Monthly Archives: Mei 2020

‘Reach the World: I Will Go’

De adventistische wereldkerk heeft al lange tijd de traditie om een motto te kiezen voor elke periode van vijf jaar. Zo’n slogan wordt dan tijdens de Generale Conferentie met de nodig fanfare bekendgemaakt. Dit jaar wordt de traditie enigszins in de war geschopt, want de Generale Conferentie die over enkele weken in Indianapolis zou worden gehouden is door de Covic-19 perikelen een jaar uitgesteld en zal nu in afgeslankte vorm van 20 tot 25 mei, 2021 plaatsvinden. Maar tijdens de voorjaarsvergadering van het wereldbestuur, die onlangs via Zoom plaatsvond, werd besloten binnenkort alvast het motto voor de kerk voor de komende vijf jaar te lanceren. Dat zal nu gebeuren via alle beschikbare media waarover de kerk beschikt in het weekend van 3-4 juli a.s.

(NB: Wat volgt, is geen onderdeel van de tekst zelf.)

(** * go-gorm-unit-of-work: the transaction context and the connection holder

    A shallow embedding of package [postgres]:
    - [transaction_context.go]: [Begin], [Provider], [Commit], [Rollback] and
      their helpers on [transactionContext];
    - [connect.go]: [Open], [NewConnect], [CheckConnection] and the two
      settings functions;
    - [db_holder.go]: [NewDBHolderInstance], [NewDBHolder] and the package
      variables [dbHolder] and [onceDBHolder];
    - [config.go]: [PgConfig].

    Conventions.
    - A pointer the code compares with [nil] is an [option]
      ([tx], [transactionUUID], the result of [Provider], the package
      variable [dbHolder], the [*PgConfig] argument).  A pointer the methods
      of [transactionContext] follow without a test ([c.dbHolder] and its
      [dbConnection]) is the value it points to; [Module Ptr] gives the
      methods once more with [c.dbHolder] as a pointer that may be nil, for
      the contexts made after the holder could not be set up.
    - gorm, database/sql, google/uuid, the logger and the clock are
      libraries outside the package.  They are a [World]: what each of their
      calls answers is read from an oracle indexed by the number of calls
      made so far, and every call is recorded, so that a property ranges
      over all their behaviours and that no database operation took place
      is a statement about the record.
    - A method with a pointer receiver takes the receiver's value and gives
      back the new one. *)

From Stdlib Require Import String Ascii List Bool Arith NArith ZArith Lia.
Import ListNotations.
Open Scope string_scope.

(* ------------------------------------------------------------------ *)
(** ** Values of the libraries *)

(** [uuid.UUID] is [[16]byte]; it is carried as the number its sixteen bytes
    spell.  The code only compares identifiers. *)
Definition UUID := N.

(** [uuid.Nil], the zero value of the array. *)
Definition Nil : UUID := 0%N.

(** Go's [error] values: the two the package declares, and those handed up
    by a library (the driver, the entropy source). *)
Inductive error : Type :=
| ErrTxWasRollbacked
| ErrNotInTransaction
| ErrLibrary (msg : string).

(** A [log.Logger]: the sink it writes to. *)
Definition Logger := nat.

Inductive level : Type := LvlDebug | LvlInfo | LvlError | LvlFatal.

(** [config.go] *)
Record PgConfig : Type := mkPgConfig {
  Host : string;
  DBName : string;
  Schema : string;
  User : string;
  Password : string;
  MaxOpenConnections : Z;
  ConnectionMaxLifetimeMS : Z;
  LogMode : bool;
  SSLMode : string
}.

(** A [gorm.DB] handle.  [sqlObj] names the [sql.DB] or [sql.Tx] behind it
    (the index of the driver call that made it), [isTx] tells which of the
    two it is.  The three settings are the values last given to
    [SetMaxOpenConns], [SetConnMaxLifetime] and [LogMode]. *)
Record DB : Type := mkDB {
  sqlObj : nat;
  isTx : bool;
  Error : option error;
  dbLogger : option Logger;
  logMode : bool;
  maxOpenConns : Z;
  connMaxLifetime : Z
}.
Example crowd_run :
  triedAccounts (calls (sendMessageStream Sim.deps Sim.env 3 Sim.request false
                                          Sim.crowd))
  = ["alice@example.com"; "bob@example.com"; "carol@example.com";
     "dan@example.com"; "eve@example.com"; "alice@example.com"].
Proof. vm_compute. reflexivity. Qed.



Lemma silent_scenario :
  EmptyResponseScenario Sim.deps Sim.env Sim.request Sim.silent Sim.alice
    "token-of-alice@example.com" "project-1" Sim.daily Sim.okEmpty
    [Sim.okEmpty; Sim.okEmpty] Sim.silent.
Proof.
  split.
  - eexists. reflexivity.
  - reflexivity.
  - do 4 eexists. repeat split; reflexivity.
  - reflexivity.
  - cbn [emptyStreak]. repeat split; try reflexivity;
      try (eexists; split; reflexivity).
    + eexists. split; [reflexivity|]. repeat split; try reflexivity;
        try (eexists; split; reflexivity).
      eexists. split; [reflexivity|]. repeat split; try reflexivity.
      eexists; split; reflexivity.
Defined.

Lemma empty_streak_yields_fallback_witness :
  let r := sendMessageStream Sim.deps Sim.env 4 Sim.request false Sim.silent in
  outcome r = Normal tt /\
  streamsOf (calls r) = [Sim.okEmpty; Sim.okEmpty; Sim.okEmpty] /\
  (exists messageId, events r = fallbackEvents messageId "claude-sonnet-4-5") /\
  oneTextBlockMessage (events r).
Proof.
  apply (empty_streak_yields_fallback Sim.deps Sim.env Sim.request 4 false
           Sim.silent Sim.alice "token-of-alice@example.com" "project-1"
           Sim.daily Sim.okEmpty [Sim.okEmpty; Sim.okEmpty] Sim.silent).
  - exact silent_scenario.
  - cbn. lia.
Defined.

Lemma empty_retry_backoff_doubles_witness :
  let r := sendMessageStream Sim.deps Sim.env 4 Sim.request false Sim.silent in
  sleepsOf (calls r) = [500; 1000]%Z /\
  fetchesOf (calls r)
  = replicate 3 ("https://daily.example/v1internal:streamGenerateContent?alt=sse",
                 [("Authorization", "Bearer token-of-alice@example.com");
                  ("Accept", "text/event-stream")],
                 "payload-for-project-1").
Proof.
  destruct (empty_retry_backoff_doubles Sim.deps Sim.env Sim.request 4 false
              Sim.silent Sim.alice "token-of-alice@example.com" "project-1"
              Sim.daily Sim.okEmpty [Sim.okEmpty; Sim.okEmpty] Sim.silent)
    as (Hsleeps & Hfetches & _).
  - exact silent_scenario.
  - cbn. lia.
  - split; [exact Hsleeps | exact Hfetches].
Defined.

Lemma all_429_marks_earliest_reset_witness :
  exists cs w',
    attemptLoop Sim.deps Sim.env Sim.request false (fun _ _ => diverge) 1 2
                Sim.throttled
    = after (cs ++ [CMarkRateLimited "alice@example.com" (Some 30000%Z)
                                     "claude-sonnet-4-5"]) []
            (attemptLoop Sim.deps Sim.env Sim.request false
                         (fun _ _ => diverge) 1 1 w')
    /\ Sim.limited w' = [("alice@example.com", 30000%Z)].
Proof.
  destruct (all_429_marks_earliest_reset Sim.deps Sim.env Sim.request false
              (fun _ _ => diverge) 1 1 Sim.throttled Sim.alice
              "token-of-alice@example.com" "project-1"
              [Sim.quota60; Sim.quota30] Sim.throttled)
    as (kept & _ & _ & Hexact & Hrun).
  - split.
    + discriminate.
    + do 4 eexists. repeat split; try reflexivity;
        eexists; split; try reflexivity.
      repeat split; try reflexivity. eexists; split; reflexivity.
    + intros errorText. vm_compute. reflexivity.
  - assert (Hkept : resetOf Sim.deps kept = Some 30000%Z).
    { rewrite Hexact; [reflexivity|].
      repeat constructor; vm_compute; discriminate. }
    rewrite Hkept in Hrun.
    eexists [_; _; _; _; _], _. split; [exact Hrun | reflexivity].
Defined.

Lemma exhausted_pool_fails_fast_witness :
  let r := sendMessageStream Sim.deps Sim.env 2 Sim.request true Sim.exhausted in
  outcome r =
    Throws (Error ("RESOURCE_EXHAUSTED: Rate limited on claude-sonnet-4-5. "
                   ++ "Quota will reset after 300000ms. "
                   ++ "Next available: T+300000")) /\
  sleepsOf (calls r) = [].
Proof.
  destruct (exhausted_pool_fails_fast Sim.deps Sim.env Sim.request true
              Sim.exhausted 0%Z Sim.exhausted) as (_ & _ & H).
  - reflexivity.
  - lia.
  - reflexivity.
  - vm_compute. reflexivity.
  - destruct (H 1) as [Hr Hs]. split; [rewrite Hr; reflexivity | exact Hs].
Defined.


(* ===================================================================== *)
(** * Part III. Further properties                                       *)
(* ===================================================================== *)

(** ** Model listing and quotas *)

Lemma ofZ_inj (a b : Z) : JsString.ofZ a = JsString.ofZ b -> a = b.
Proof.
  unfold JsString.ofZ. intros H.
  assert (Hnil : forall z, Z.to_int z <> Decimal.Pos Decimal.Nil /\
                           Z.to_int z <> Decimal.Neg Decimal.Nil).
  { intros z. split; intros Hz;
      pose proof (DecimalZ.of_to z) as Hof; rewrite Hz in Hof;
      cbn in Hof; subst z; discriminate. }
  apply (f_equal NilZero.int_of_string) in H.
  rewrite !NilZero.isi in H by apply Hnil.
  injection H as H. apply (f_equal Z.of_int) in H.
  by rewrite !DecimalZ.of_to in H.
Qed.

Lemma ofNat_inj (i j : nat) : JsString.ofNat i = JsString.ofNat j -> i = j.
Proof. unfold JsString.ofNat. intros H%ofZ_inj. lia. Qed.

Lemma NoDup_indexed_names {A} (l : list A) :
  NoDup (imap (fun i x => (JsString.ofNat i, x)) l).*1.
Proof.
  apply NoDup_alt. intros i j k Hi Hj.
  rewrite list_lookup_fmap in Hi, Hj.
  rewrite list_lookup_imap in Hi, Hj.
  destruct (l !! i) as [x|] eqn:Hx; [|discriminate].
  destruct (l !! j) as [y|] eqn:Hy; [|discriminate].
  cbn in Hi, Hj. injection Hi as Hi. injection Hj as Hj.
  apply ofNat_inj. congruence.
Qed.

Section ModelsProofs.
Import Models.
Context {Num W : Type}.
Variable num_truthy : Num -> bool.
Variable fetch : Request -> W -> Fetched Num * W.
Variable JSON_stringify : JsVal Num -> string.
Variable ENDPOINTS : list string.
Variable HEADERS : gmap string string.
Variable getModelFamily : string -> string.
Variable ownEntries : gmap string (JsVal Num) -> list (string * JsVal Num).
Variable epochAt : nat -> Num.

Het nieuwe thema (motto of slogan—ik weet niet welk woord het meest toepasselijk is) is: Reach the World: I Will Go.’ Toen ik het hoorde kwamen deze woorden niet direct als erg inspirerend bij mij over. Na de slogan Total Member Involvement van de afgelopen vijf jaar klinkt het nieuwe thema niet bijzonder vernieuwend.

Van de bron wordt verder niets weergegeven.